(* ===== verification/MemoryStorage.v ===== *)
(** * The in-memory storage backend

    Model of [crates/storage/src/memory.rs], with [extract_resource_version] of
    [concurrency.rs] and [Preconditions::check] of [preconditions.rs]: a map
    from keys to serialised objects, a revision counter that every write
    advances and stamps on the object, a bounded history of events and of the
    values they replaced, and the bus the watchers read.

    - JSON is [serde_json]'s: the interface [JsonLib] states what the code uses
      of it.  The generic object type is the JSON value itself.
    - Every method is atomic here.  In the code a writer releases the data lock
      before it appends to the history, so another writer can come between.
    - [uuid] and [now] are the fresh UID and the timestamp of a creation.
    - [mem_bus] is the log of [bus.publish]. *)

From stdpp Require Import pretty sorting.
From Stdlib Require Import Sorted.
From Stdlib Require String.
From S2P Require Import Prelude.

(** What the code uses of [serde_json], and what it relies on: parsing undoes
    printing; a string put into the [metadata] object is read back, and the
    other fields are left alone. *)
Class JsonLib := {
  Value : Type;
  Blob : Type;
  json_to_string : Value -> Blob;
  json_from_str : Blob -> option Value;
  (** [value.get("metadata").and_then(|m| m.get(f)).and_then(|v| v.as_str())] *)
  meta_str : Value -> string -> option string;
  (** The field is absent or null. *)
  meta_missing : Value -> string -> bool;
  (** [metadata] is an object. *)
  has_metadata : Value -> bool;
  (** Insert a string into the [metadata] object, if there is one. *)
  set_meta : Value -> string -> string -> Value;
  json_round_trip v : json_from_str (json_to_string v) = Some v;
  set_meta_same v f s : has_metadata v = true -> meta_str (set_meta v f s) f = Some s;
  set_meta_other v f g s : f <> g -> meta_str (set_meta v f s) g = meta_str v g;
  set_meta_none v f s : has_metadata v = false -> set_meta v f s = v;
  has_metadata_set v f s : has_metadata (set_meta v f s) = has_metadata v;
  no_metadata v f : has_metadata v = false -> meta_str v f = None
}.

Section Memory.
Context `{!JsonLib}.
Local Open Scope rust_scope.

Inductive StorageError :=
| ENotFound (key : string)
| EAlreadyExists (key : string)
| EConflict (msg : string)
| EGone (msg : string)
| ESerialization.

Inductive WatchEvent :=
| EvAdded (key : string) (value : Blob)
| EvModified (key : string) (value : Blob)
| EvDeleted (key : string) (value : Blob).

Definition event_key (e : WatchEvent) : string :=
  match e with EvAdded k _ | EvModified k _ | EvDeleted k _ => k end.

Record History := mkHistory {
  h_events : list (Z * WatchEvent);
  h_capacity : nat;
  h_evicted_floor : Z;
  h_undo : list (Z * string * option Blob)
}.

Record MemoryStorage := mkMemory {
  mem_history : History;
  mem_data : gmap string Blob;
  mem_bus : list WatchEvent;
  mem_conflicts : nat;
  mem_compacted : Z;
  mem_revision : Z;
  mem_expiries : gmap string nat;
  mem_generation : nat
}.

Definition with_history_capacity (capacity : nat) : MemoryStorage :=
  mkMemory (mkHistory [] (Nat.max capacity 1) 0 []) ∅ [] 0 0 1 ∅ 0.

Definition set_data (m : MemoryStorage) (d : gmap string Blob) : MemoryStorage :=
  mkMemory (mem_history m) d (mem_bus m) (mem_conflicts m) (mem_compacted m) (mem_revision m)
    (mem_expiries m) (mem_generation m).
Definition set_revision (m : MemoryStorage) (r : Z) : MemoryStorage :=
  mkMemory (mem_history m) (mem_data m) (mem_bus m) (mem_conflicts m) (mem_compacted m) r
    (mem_expiries m) (mem_generation m).
Definition set_expiries (m : MemoryStorage) (e : gmap string nat) (g : nat) : MemoryStorage :=
  mkMemory (mem_history m) (mem_data m) (mem_bus m) (mem_conflicts m) (mem_compacted m)
    (mem_revision m) e g.
Definition set_conflicts (m : MemoryStorage) (n : nat) : MemoryStorage :=
  mkMemory (mem_history m) (mem_data m) (mem_bus m) n (mem_compacted m) (mem_revision m)
    (mem_expiries m) (mem_generation m).
(* ===== verification/Quantity.v ===== *)
(** * Resource quantities

    Model of [crates/common/src/quantity.rs]: parsing, comparison, arithmetic,
    rounding and the canonical form of values such as ["100m"] or ["1Gi"].

    - An [i128] or [i32] is a [Z] in its range; [checked] and [checked32] are
      the [checked_*] operations and the overflow checks of plain arithmetic,
      so a function that can overflow or fail an [expect] returns [option].
    - A string is its list of UTF-8 bytes.
    - A parse error is its kind; the messages, which quote the input, are not
      modelled.
    - The serde adapters of [wire] all go through [canonicalize]; the rest of
      them is [serde]'s. *)

From stdpp Require Import pretty.
From Stdlib Require Import Ascii QArith Qabs Qpower Qround.
From S2P Require Import Prelude.

Local Open Scope Z_scope.

(** ** Machine integers *)

Definition I128_MAX : Z := 2 ^ 127 - 1.
Definition I128_MIN : Z := - 2 ^ 127.
Definition I32_MAX : Z := 2 ^ 31 - 1.
Definition I32_MIN : Z := - 2 ^ 31.

Definition checked (x : Z) : option Z :=
  if decide (I128_MIN <= x <= I128_MAX) then Some x else None.
Definition checked32 (x : Z) : option Z :=
  if decide (I32_MIN <= x <= I32_MAX) then Some x else None.

(** [10i128.checked_pow(n)]: the largest power of ten of an [i128] is [10^38]. *)
Definition checked_pow10 (n : Z) : option Z :=
  if decide (n <= 38) then Some (10 ^ n) else None.

(** [x as i32] *)
Definition as_i32 (x : Z) : Z := (x + 2 ^ 31) mod 2 ^ 32 - 2 ^ 31.

Definition i32_saturate (x : Z) : Z := Z.max I32_MIN (Z.min I32_MAX x).

(** ** Data *)

Inductive Format := DecimalSI | BinarySI | DecimalExponent.

#[export] Instance Format_eq_dec : EqDecision Format.
Proof. solve_decision. Defined.

Record Quantity := mkQuantity { mantissa : Z; scale : Z; format : Format }.

Inductive ParseQuantityError :=
| EEmpty | ENoDigit | EMantissaOverflow | EBadSuffix | EScaleOverflow | EBinaryExponent | EValueOverflow.

Inductive SuffixKind := SDecimalSI (e : Z) | SDecimalExponent (e : Z) | SBinarySI (e : Z).

(** ** Digits *)

Definition digit_value (c : Ascii.ascii) : Z := Z.of_N (Ascii.N_of_ascii c) - 48.

Definition is_ascii_digit (c : Ascii.ascii) : bool :=
  (0 <=? digit_value c) && (digit_value c <=? 9).

(** The longest prefix of digits, and the rest. *)
Fixpoint span_digits (s : string) : string * string :=
  match s with
  | String c s' =>
      if is_ascii_digit c then let '(d, r) := span_digits s' in (String c d, r) else (EmptyString, s)
  | EmptyString => (EmptyString, EmptyString)
  end.

Fixpoint dec_value (acc : Z) (s : string) : Z :=
  match s with
  | String c s' => dec_value (10 * acc + digit_value c) s'
  | EmptyString => acc
  end.

(** [digits.parse::<i128>()] on a non-empty run of digits. *)
Definition parse_i128 (digits : string) : option Z :=
  let v := dec_value 0 digits in if decide (v <= I128_MAX) then Some v else None.

Definition all_digits (s : string) : bool :=
  match span_digits s with (String _ _, EmptyString) => true | _ => false end.

(** [s.parse::<i32>()] *)
Definition parse_i32 (s : string) : option Z :=
  let '(sign, digits) :=
    match s with
    | String c s' =>
        if decide (c = "+"%char) then (1, s') else if decide (c = "-"%char) then (-1, s') else (1, s)
    | EmptyString => (1, s)
    end in
  if all_digits digits then checked32 (sign * dec_value 0 digits) else None.

(** ** Parsing *)

Definition interpret_suffix (suffix : string) : option SuffixKind :=
  if decide (suffix = "") then Some (SDecimalSI 0)
  else
    let exponent :=
      match suffix with
      | String c rest =>
          if decide (c = "e"%char \/ c = "E"%char) then
            if decide (rest = "") then None else parse_i32 rest
          else None
      | EmptyString => None
      end in
    match exponent with
    | Some exp => Some (SDecimalExponent exp)
    | None =>
        if decide (suffix = "E") then Some (SDecimalSI 18)
        else if decide (suffix = "n") then Some (SDecimalSI (-9))
        else if decide (suffix = "u") then Some (SDecimalSI (-6))
        else if decide (suffix = "m") then Some (SDecimalSI (-3))
        else if decide (suffix = "k") then Some (SDecimalSI 3)
        else if decide (suffix = "M") then Some (SDecimalSI 6)
        else if decide (suffix = "G") then Some (SDecimalSI 9)
        else if decide (suffix = "T") then Some (SDecimalSI 12)
        else if decide (suffix = "P") then Some (SDecimalSI 15)
        else if decide (suffix = "Ki") then Some (SBinarySI 10)
        else if decide (suffix = "Mi") then Some (SBinarySI 20)
        else if decide (suffix = "Gi") then Some (SBinarySI 30)
        else if decide (suffix = "Ti") then Some (SBinarySI 40)
        else if decide (suffix = "Pi") then Some (SBinarySI 50)
        else if decide (suffix = "Ei") then Some (SBinarySI 60)
        else None
    end.

(** The sign, the whole digits, the fractional digits and the suffix. *)
Definition split_quantity (input : string) : Z * string * string * string :=
  let '(sign, rest) :=
    match input with
    | String c r =>
        if decide (c = "+"%char) then (1, r) else if decide (c = "-"%char) then (-1, r) else (1, input)
    | EmptyString => (1, input)
    end in
  let '(whole, rest) := span_digits rest in
  let '(frac, suffix) :=
    match rest with
    | String c r => if decide (c = "."%char) then span_digits r else ("", rest)
    | EmptyString => ("", rest)
    end in
  (sign, whole, frac, suffix).

Definition ok_or {A E} (o : option A) (e : E) : result A E :=
  match o with Some a => Ok a | None => Err e end.

(** The last part of [parse]: the suffix is applied to mantissa and scale. *)
Definition apply_suffix (m s : Z) (kind : SuffixKind) : result Quantity ParseQuantityError :=
  (match kind with
   | SDecimalSI e =>
       try s' <- ok_or (checked32 (s + e)) EScaleOverflow ; Ok (mkQuantity m s' DecimalSI)
   | SDecimalExponent e =>
       try s' <- ok_or (checked32 (s + e)) EScaleOverflow ; Ok (mkQuantity m s' DecimalExponent)
   | SBinarySI e =>
       if decide (0 <= e <= 120) then
         try m' <- ok_or (checked (m * Z.shiftl 1 e)) EValueOverflow ; Ok (mkQuantity m' s BinarySI)
       else Err EBinaryExponent
   end)%rust.

Definition parse (input : string) : result Quantity ParseQuantityError :=
  (if decide (input = "") then Err EEmpty
   else
     let '(sign, whole, frac, suffix) := split_quantity input in
     if decide (whole = "" /\ frac = "") then Err ENoDigit
     else
       let combined := (if decide (whole = "") then "0" else whole) +:+ frac in
       try m <- ok_or (parse_i128 combined) EMantissaOverflow ;
       let s := as_i32 (- Z.of_nat (String.length frac)) in
       try kind <- ok_or (interpret_suffix suffix) EBadSuffix ;
       apply_suffix (m * sign) s kind)%rust.

Definition from_value (value : Z) (f : Format) : Quantity := mkQuantity value 0 f.
Definition from_milli_value (value : Z) (f : Format) : Quantity := mkQuantity value (-3) f.
Definition from_scaled_value (value scale : Z) : Quantity := mkQuantity value scale DecimalSI.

────────────────

_PROBLEM REQUIREMENTS_: Wherever the word "EvModified" appears in a line of the data above, copy that line.

_SOLUTION TO THIS EXERCISE_:
| EvModified (key : string) (value : Blob)
  match e with EvAdded k _ | EvModified k _ | EvDeleted k _ => k end.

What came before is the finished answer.